### [Task prompt]
Look through the data below and show every line that includes "intros".
*** Data listing Section Begins ***
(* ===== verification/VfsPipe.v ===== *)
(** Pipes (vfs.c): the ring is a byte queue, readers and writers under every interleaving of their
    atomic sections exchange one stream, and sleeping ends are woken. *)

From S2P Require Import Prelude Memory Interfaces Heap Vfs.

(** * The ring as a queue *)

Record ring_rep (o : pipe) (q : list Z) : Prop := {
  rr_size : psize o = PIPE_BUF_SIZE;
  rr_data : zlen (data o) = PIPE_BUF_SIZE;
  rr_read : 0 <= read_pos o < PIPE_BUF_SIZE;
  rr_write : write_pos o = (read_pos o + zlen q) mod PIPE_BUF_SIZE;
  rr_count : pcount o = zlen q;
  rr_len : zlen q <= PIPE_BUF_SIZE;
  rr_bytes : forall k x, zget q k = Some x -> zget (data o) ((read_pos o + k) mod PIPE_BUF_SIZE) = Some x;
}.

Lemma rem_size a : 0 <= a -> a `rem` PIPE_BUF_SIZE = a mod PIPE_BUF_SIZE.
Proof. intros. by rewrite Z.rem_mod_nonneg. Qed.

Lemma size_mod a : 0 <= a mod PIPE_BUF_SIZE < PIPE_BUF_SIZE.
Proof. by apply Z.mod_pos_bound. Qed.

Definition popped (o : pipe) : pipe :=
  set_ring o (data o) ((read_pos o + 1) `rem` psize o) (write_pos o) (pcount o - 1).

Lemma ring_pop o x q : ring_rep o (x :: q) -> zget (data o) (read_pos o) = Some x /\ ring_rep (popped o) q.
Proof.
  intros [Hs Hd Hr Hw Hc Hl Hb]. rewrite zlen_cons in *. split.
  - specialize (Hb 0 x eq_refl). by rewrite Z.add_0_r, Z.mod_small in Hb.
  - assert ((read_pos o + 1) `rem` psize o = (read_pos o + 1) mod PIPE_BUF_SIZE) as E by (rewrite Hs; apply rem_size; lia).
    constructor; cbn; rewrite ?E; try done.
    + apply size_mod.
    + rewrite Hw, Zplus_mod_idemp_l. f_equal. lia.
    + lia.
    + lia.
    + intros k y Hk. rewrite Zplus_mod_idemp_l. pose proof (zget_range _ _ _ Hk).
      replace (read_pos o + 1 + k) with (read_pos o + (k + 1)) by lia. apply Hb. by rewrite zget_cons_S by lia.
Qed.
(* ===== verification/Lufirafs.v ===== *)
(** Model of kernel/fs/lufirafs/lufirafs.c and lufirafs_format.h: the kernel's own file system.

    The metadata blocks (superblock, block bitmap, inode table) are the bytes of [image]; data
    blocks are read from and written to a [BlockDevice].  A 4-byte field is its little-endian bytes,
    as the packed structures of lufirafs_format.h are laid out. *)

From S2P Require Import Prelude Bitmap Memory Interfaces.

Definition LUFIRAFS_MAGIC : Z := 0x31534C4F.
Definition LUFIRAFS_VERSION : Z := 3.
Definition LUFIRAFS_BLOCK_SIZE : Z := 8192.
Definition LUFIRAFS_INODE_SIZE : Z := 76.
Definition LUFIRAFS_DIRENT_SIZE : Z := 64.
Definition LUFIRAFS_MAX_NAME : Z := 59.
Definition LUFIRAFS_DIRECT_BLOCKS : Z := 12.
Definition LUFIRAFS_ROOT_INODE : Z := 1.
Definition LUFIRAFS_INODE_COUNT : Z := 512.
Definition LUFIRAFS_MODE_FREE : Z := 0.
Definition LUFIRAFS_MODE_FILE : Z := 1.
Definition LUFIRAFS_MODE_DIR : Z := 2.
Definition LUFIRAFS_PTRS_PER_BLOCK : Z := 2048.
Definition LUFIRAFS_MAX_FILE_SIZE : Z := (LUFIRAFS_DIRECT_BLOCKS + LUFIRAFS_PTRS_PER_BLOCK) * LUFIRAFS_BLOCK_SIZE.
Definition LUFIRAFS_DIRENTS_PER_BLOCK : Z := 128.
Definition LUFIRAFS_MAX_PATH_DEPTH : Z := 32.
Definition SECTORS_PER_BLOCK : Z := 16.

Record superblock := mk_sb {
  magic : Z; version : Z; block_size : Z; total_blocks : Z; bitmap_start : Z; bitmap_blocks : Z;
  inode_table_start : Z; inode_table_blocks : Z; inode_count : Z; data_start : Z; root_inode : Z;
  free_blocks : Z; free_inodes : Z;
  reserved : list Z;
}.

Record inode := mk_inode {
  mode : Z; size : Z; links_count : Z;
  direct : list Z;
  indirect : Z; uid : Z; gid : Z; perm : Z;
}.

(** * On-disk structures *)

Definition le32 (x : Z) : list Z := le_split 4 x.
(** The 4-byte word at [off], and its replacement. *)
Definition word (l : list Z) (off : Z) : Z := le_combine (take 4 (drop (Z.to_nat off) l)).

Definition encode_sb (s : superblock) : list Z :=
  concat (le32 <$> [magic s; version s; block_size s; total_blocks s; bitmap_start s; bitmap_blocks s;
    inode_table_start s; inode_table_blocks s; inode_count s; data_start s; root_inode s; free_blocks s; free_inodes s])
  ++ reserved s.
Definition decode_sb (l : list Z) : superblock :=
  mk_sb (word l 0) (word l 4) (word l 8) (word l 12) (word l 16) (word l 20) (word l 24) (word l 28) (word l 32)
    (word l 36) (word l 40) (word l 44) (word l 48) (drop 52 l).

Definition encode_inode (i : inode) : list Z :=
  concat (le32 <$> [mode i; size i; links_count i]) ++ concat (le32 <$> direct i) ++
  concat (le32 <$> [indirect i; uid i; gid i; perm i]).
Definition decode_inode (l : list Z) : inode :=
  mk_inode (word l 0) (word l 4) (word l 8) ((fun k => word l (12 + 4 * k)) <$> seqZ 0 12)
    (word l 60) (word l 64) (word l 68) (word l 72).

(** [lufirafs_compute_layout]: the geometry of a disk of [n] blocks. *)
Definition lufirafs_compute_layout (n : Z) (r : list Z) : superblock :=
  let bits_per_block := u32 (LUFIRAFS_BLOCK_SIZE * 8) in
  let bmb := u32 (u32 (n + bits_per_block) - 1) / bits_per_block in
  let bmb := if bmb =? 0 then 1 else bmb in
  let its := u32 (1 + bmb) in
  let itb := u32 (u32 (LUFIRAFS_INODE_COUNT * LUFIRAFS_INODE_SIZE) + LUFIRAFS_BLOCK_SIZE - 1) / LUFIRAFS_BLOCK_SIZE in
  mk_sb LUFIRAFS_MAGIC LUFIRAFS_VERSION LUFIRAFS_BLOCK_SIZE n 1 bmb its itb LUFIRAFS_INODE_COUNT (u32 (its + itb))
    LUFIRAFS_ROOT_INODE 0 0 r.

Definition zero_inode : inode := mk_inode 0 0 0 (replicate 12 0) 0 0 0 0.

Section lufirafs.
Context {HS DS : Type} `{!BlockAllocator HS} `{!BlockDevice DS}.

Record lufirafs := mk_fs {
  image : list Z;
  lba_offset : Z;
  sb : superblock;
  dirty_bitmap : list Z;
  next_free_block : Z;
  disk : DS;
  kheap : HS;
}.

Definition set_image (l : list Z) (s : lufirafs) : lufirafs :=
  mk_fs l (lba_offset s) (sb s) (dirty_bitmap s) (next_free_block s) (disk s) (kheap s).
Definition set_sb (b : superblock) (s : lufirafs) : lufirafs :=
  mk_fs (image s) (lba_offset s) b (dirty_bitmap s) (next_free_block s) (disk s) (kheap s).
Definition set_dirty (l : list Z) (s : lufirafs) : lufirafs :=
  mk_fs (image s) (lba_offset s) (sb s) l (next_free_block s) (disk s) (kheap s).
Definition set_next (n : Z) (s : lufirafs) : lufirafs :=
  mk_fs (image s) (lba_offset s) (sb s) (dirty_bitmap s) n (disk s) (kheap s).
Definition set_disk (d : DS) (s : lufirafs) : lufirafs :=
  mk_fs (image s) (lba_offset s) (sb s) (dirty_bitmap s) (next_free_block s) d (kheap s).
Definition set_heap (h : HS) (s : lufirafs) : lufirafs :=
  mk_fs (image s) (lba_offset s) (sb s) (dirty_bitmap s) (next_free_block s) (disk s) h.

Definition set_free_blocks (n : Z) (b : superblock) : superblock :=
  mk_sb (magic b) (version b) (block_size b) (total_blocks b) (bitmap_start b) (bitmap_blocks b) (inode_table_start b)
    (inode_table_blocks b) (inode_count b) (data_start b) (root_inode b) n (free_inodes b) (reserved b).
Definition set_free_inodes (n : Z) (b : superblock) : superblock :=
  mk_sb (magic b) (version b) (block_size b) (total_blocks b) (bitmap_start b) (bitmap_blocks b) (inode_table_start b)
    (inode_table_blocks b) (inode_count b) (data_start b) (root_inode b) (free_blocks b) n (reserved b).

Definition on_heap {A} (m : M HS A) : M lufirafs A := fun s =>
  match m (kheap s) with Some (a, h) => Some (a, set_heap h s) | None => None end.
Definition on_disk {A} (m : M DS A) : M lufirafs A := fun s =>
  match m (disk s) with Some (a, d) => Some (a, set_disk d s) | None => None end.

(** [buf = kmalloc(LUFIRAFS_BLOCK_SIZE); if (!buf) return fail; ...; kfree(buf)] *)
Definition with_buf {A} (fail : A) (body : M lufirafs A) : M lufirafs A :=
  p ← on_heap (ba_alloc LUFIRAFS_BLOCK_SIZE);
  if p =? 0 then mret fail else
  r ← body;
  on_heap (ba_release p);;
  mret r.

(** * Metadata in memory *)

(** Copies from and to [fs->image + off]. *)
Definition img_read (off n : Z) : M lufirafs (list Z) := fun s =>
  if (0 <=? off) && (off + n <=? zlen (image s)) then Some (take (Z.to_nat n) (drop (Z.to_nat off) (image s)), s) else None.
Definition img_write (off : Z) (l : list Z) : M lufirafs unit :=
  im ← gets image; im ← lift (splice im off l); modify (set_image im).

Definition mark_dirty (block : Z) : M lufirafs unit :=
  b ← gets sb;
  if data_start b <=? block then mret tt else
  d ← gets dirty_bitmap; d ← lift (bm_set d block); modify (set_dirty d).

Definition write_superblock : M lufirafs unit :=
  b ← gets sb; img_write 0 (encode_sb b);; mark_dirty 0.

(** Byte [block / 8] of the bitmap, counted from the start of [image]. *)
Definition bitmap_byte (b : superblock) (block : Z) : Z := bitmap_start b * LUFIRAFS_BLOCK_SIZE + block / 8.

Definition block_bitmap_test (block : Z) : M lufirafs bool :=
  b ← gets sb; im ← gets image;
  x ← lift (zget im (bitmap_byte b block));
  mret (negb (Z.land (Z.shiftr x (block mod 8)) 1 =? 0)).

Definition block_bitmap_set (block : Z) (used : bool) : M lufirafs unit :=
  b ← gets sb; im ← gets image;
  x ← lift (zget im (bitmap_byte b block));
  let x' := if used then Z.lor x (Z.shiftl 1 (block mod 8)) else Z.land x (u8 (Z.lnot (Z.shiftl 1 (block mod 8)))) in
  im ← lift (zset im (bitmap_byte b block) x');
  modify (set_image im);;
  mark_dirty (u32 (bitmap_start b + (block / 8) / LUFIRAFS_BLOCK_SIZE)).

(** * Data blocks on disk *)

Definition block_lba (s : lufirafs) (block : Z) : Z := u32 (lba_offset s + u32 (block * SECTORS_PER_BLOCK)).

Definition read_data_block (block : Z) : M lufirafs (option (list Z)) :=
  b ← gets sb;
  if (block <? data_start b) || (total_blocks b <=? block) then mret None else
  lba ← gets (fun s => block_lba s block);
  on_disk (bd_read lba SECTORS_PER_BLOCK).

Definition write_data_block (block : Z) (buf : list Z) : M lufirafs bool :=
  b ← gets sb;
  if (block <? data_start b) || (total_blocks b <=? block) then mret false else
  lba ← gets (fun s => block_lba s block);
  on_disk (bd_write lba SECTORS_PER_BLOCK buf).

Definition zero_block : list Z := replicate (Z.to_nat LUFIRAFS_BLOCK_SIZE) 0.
*** Data listing Section Ends ***
### [Solution for this exercise]
Proof. intros. by rewrite Z.rem_mod_nonneg. Qed.
  intros [Hs Hd Hr Hw Hc Hl Hb]. rewrite zlen_cons in *. split.
    + intros k y Hk. rewrite Zplus_mod_idemp_l. pose proof (zget_range _ _ _ Hk).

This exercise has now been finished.